» **Exercise objective**:
Go through the data below line by line. Give only the number of lines that contain "else".
** Opening Supplied information block **
(** Where thread [i] is: before its lock and not yet in the run, or past it with its
    answer; or inside, where what is left of it, run alone, gives its answer and,
    when it may write, the store of the run. *)
Definition thread_ok (st : store) (l : rwmutex) (order : list call) (cur : store)
    (i : nat) (t : thread) : Prop :=
  match th_state t with
  | Returned resp => holds l i = None ∧ call_of i t resp ∈ order
  | Running p =>
      match holds l i with
      | None =>
          (p = handler_prog (th_draws t) (th_req t) ∧ i ∉ map c_thread order) ∨
          ∃ resp, p = Finish resp ∧ call_of i t resp ∈ order
      | Some m =>
          in_section m p ∧ call_of i t (run (th_draws t) p st).1 ∈ order ∧
          (m = Exclusive → (run (th_draws t) p st).2 = cur)
      end
  end.

Record inv (st0 : store) (s : server) (order : list call) (cur : store) : Prop := {
  inv_linear : linear st0 (sv_threads s) (sv_history s) order cur;
  inv_store : rw_writer (sv_lock s) = None → sv_store s = cur;
  inv_lock : is_Some (rw_writer (sv_lock s)) → rw_readers (sv_lock s) = ∅;
  inv_holders i : is_Some (holds (sv_lock s) i) → i < length (sv_threads s);
  inv_threads i t :
    sv_threads s !! i = Some t → thread_ok (sv_store s) (sv_lock s) order cur i t
}.

(** ** The lock *)
Lemma holds_acquire l i m j :
  can_acquire m l → holds (acquire i m l) j = if decide (j = i) then Some m else holds l j.
Proof.
  unfold holds. destruct m; simpl; [intros ->|intros [-> ->]];
    repeat case_decide; simplify_eq; try done; set_solver.
Qed.

Lemma holds_release l i m j :
  (is_Some (rw_writer l) → rw_readers l = ∅) → holds l i = Some m →
  holds (release i m l) j = if decide (j = i) then None else holds l j.
Proof.
  unfold holds. intros Hl. destruct m; simpl; intros Hi.
  - destruct (decide (rw_writer l = Some i)) as [|Hw]; [done|].
    destruct (decide (i ∈ rw_readers l)) as [Hr|]; [|done].
    destruct (rw_writer l) as [w|]; [|repeat case_decide; try done; set_solver].
    rewrite Hl in Hr by eauto. set_solver.
  - destruct (decide (rw_writer l = Some i)) as [Hw|]; [|by case_decide].
    rewrite Hl, Hw by eauto. repeat case_decide; simplify_eq; try done; set_solver.
Qed.

Lemma holds_free l i : rw_writer l = None → rw_readers l = ∅ → holds l i = None.
Proof. unfold holds. intros -> ->. repeat case_decide; try done; set_solver. Qed.

Lemma holds_Exclusive l i : holds l i = Some Exclusive ↔ rw_writer l = Some i.
Proof. unfold holds. repeat case_decide; naive_solver. Qed.

Lemma holds_alone l i j :
  (is_Some (rw_writer l) → rw_readers l = ∅) → holds l i = Some Exclusive → j ≠ i →
  holds l j = None.
Proof.
  intros Hl Hi%holds_Exclusive Hne. unfold holds. rewrite Hl, Hi by eauto.
  repeat case_decide; simplify_eq; try done; set_solver.
Qed.

Lemma holds_Shared_no_writer l i :
  (is_Some (rw_writer l) → rw_readers l = ∅) → holds l i = Some Shared → rw_writer l = None.
Proof.
  intros Hl. unfold holds. case_decide as Hw; [done|]. case_decide as Hr; [|done]. intros _.
  destruct (rw_writer l); [|done]. rewrite Hl in Hr by eauto. set_solver.
Qed.

(** ** What a step leaves of the other threads *)
Lemma thread_ok_lock st l l' order cur j u :
  holds l' j = holds l j → thread_ok st l order cur j u → thread_ok st l' order cur j u.
Proof. unfold thread_ok. by intros ->. Qed.

Lemma thread_ok_idle st st' l order cur cur' j u :
  holds l j = None → thread_ok st l order cur j u → thread_ok st' l order cur' j u.
Proof. unfold thread_ok. intros ->. done. Qed.

Lemma thread_ok_call st l order cur cur' c j u :
  c_thread c ≠ j → (holds l j = Some Exclusive → cur' = cur) →
  thread_ok st l order cur j u → thread_ok st l (order ++ [c]) cur' j u.
Proof.
  unfold thread_ok. intros Hc Hcur. rewrite map_app. destruct (th_state u) as [p|resp].
  - destruct (holds l j) as [m|].
    + intros (Hs & Hin & Hm). split; [done|]. split; [apply elem_of_app; by left|].
      intros ->. by rewrite Hcur, Hm.
    + intros [[-> Hn]|(resp & -> & Hin)]; [left|right].
      * split; [done|]. rewrite elem_of_app. simpl. set_solver.
      * exists resp. split; [done|]. apply elem_of_app. by left.
  - intros [Hh Hin]. split; [done|]. apply elem_of_app. by left.
Qed.

Lemma threads_update (P Q : nat → thread → Prop) (ts : list thread) i t x :
  (∀ j u, ts !! j = Some u → P j u) → Q i (move t x) →
  (∀ j u, j ≠ i → P j u → Q j u) →
  ∀ j u, <[i := move t x]> ts !! j = Some u → Q j u.
Proof.
  intros HP Hi Hj j u [(-> & <- & _)|[Hne Hu]]%list_lookup_insert_Some; [done|].
  apply Hj; [done|]. by apply HP.
Qed.

(** ** Preservation *)
Section steps.
Context (st0 : store).

Lemma inv_start : inv st0 (start st0) [] st0.
Proof.
  split; simpl; try done.
  - split; simpl; try done; [apply NoDup_nil_2|set_solver|set_solver|].
    intros i j resp (a & b & _ & Ha & _). done.
  - intros i [m Hm]. by rewrite holds_free in Hm.
Qed.

Lemma inv_invoke s order cur r d : inv st0 s order cur → inv st0 (invoke s r d) order cur.
Proof.
  intros [Hl Hs Hk Hh Ht]. split; simpl; try done.
  - by apply linear_invoke.
  - intros i Hi%Hh. rewrite length_app. lia.
  - intros i t [[_ Hi]|[-> <-]]%lookup_snoc_Some; [by apply Ht|].
    unfold thread_ok. simpl. destruct (holds _ _) eqn:Hn.
    + apply mk_is_Some, Hh in Hn. lia.
    + left. split; [done|]. intros Hi%(ln_ids _ _ _ _ _ _ Hl). lia.
Qed.

Lemma thread_acquire st l order cur i t m k :
  thread_ok st l order cur i t → th_state t = Running (Acquire m k) →
  holds l i = None ∧ (i ∉ map c_thread order) ∧ in_section m k ∧
  handler_prog (th_draws t) (th_req t) = Acquire m k.
Proof.
  unfold thread_ok. intros Hok Hp. rewrite Hp in Hok.
  destruct (holds l i) as [m'|]; [by destruct Hok|]. split; [done|].
  destruct Hok as [[Heq Hn]|(? & [=] & _)]. split; [done|].
  split; [|done]. pose proof (handler_guarded (th_draws t) (th_req t)) as Hg.
  by rewrite <-Heq in Hg.
Qed.

Lemma inv_acquire s order cur i t m k :
  inv st0 s order cur → sv_threads s !! i = Some t → th_state t = Running (Acquire m k) →
  can_acquire m (sv_lock s) →
  ∃ order' cur', inv st0
    (step_to s i t (Running k) (sv_store s) (acquire i m (sv_lock s))) order' cur'.
Proof.
  intros [Hl Hs Hk Hh Ht] Hi Hp Hc.
  destruct (thread_acquire _ _ _ _ _ _ _ _ (Ht i t Hi) Hp) as (Hnone & Hnew & Hsec & Hprog).
  assert (rw_writer (sv_lock s) = None) as Hw by (by destruct m; [|destruct Hc]).
  set (d := th_draws t). destruct (run d k (sv_store s)) as [resp cur'] eqn:Hrun.
  exists (order ++ [call_of i t resp]), cur'. split; simpl.
  - apply linear_move; [|done]. apply linear_call with cur; try done.
    rewrite <-run_handler_prog, Hprog, <-(Hs Hw). exact Hrun.
  - destruct m; simpl; [|done]. intros _.
    pose proof (run_shared d k (sv_store s) Hsec) as Hr. by rewrite Hrun in Hr.
  - destruct m; simpl; [|by destruct Hc]. rewrite Hw. by intros [? [=]].
  - intros j. rewrite length_insert, holds_acquire by done.
    case_decide as Hj; [|apply Hh]. subst j. intros _. by eapply lookup_lt_Some.
  - eapply threads_update; [exact Ht| |].
    + unfold thread_ok. simpl. rewrite holds_acquire, decide_True by done.
      fold d. rewrite Hrun. split; [done|]. split; [|done].
      apply elem_of_app. right. apply list_elem_of_singleton. reflexivity.
    + intros j u Hj Hu. apply thread_ok_lock with (sv_lock s).
      { by rewrite holds_acquire, decide_False. }
      apply thread_ok_call with cur; [done| |done].
      intros Hx%holds_Exclusive. by rewrite Hw in Hx.
Qed.

Lemma inv_release s order cur i t m k :
  inv st0 s order cur → sv_threads s !! i = Some t → th_state t = Running (Release m k) →
  inv st0 (step_to s i t (Running k) (sv_store s) (release i m (sv_lock s))) order cur.
Proof.
  intros [Hl Hs Hk Hh Ht] Hi Hp. pose proof (Ht i t Hi) as Hok.
  unfold thread_ok in Hok. rewrite Hp in Hok.
  destruct (holds (sv_lock s) i) as [m'|] eqn:Hm.
  2: { destruct Hok as [[Heq _]|(? & [=] & _)].
       pose proof (handler_guarded (th_draws t) (th_req t)) as Hg. by rewrite <-Heq in Hg. }
  destruct Hok as ([-> Hfin] & Hin & Hcur). destruct k as [resp| | |]; try done.
  simpl in Hin, Hcur. split; simpl.
  - by apply linear_move.
  - destruct m'; simpl; [done|]. intros _. by apply Hcur.
  - destruct m'; simpl; [|by intros [? [=]]]. intros Hw. by rewrite Hk by done; set_solver.
  - intros j. rewrite length_insert, holds_release by done.
    case_decide; [by intros [? [=]]|apply Hh].
  - eapply threads_update; [exact Ht| |].
    + unfold thread_ok. simpl. rewrite holds_release, decide_True by done. right. by exists resp.
    + intros j u Hj Hu. apply thread_ok_lock with (sv_lock s); [|done].
      by rewrite holds_release, decide_False.
Qed.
** Closing Supplied information block **
» **Answer for the task**:
2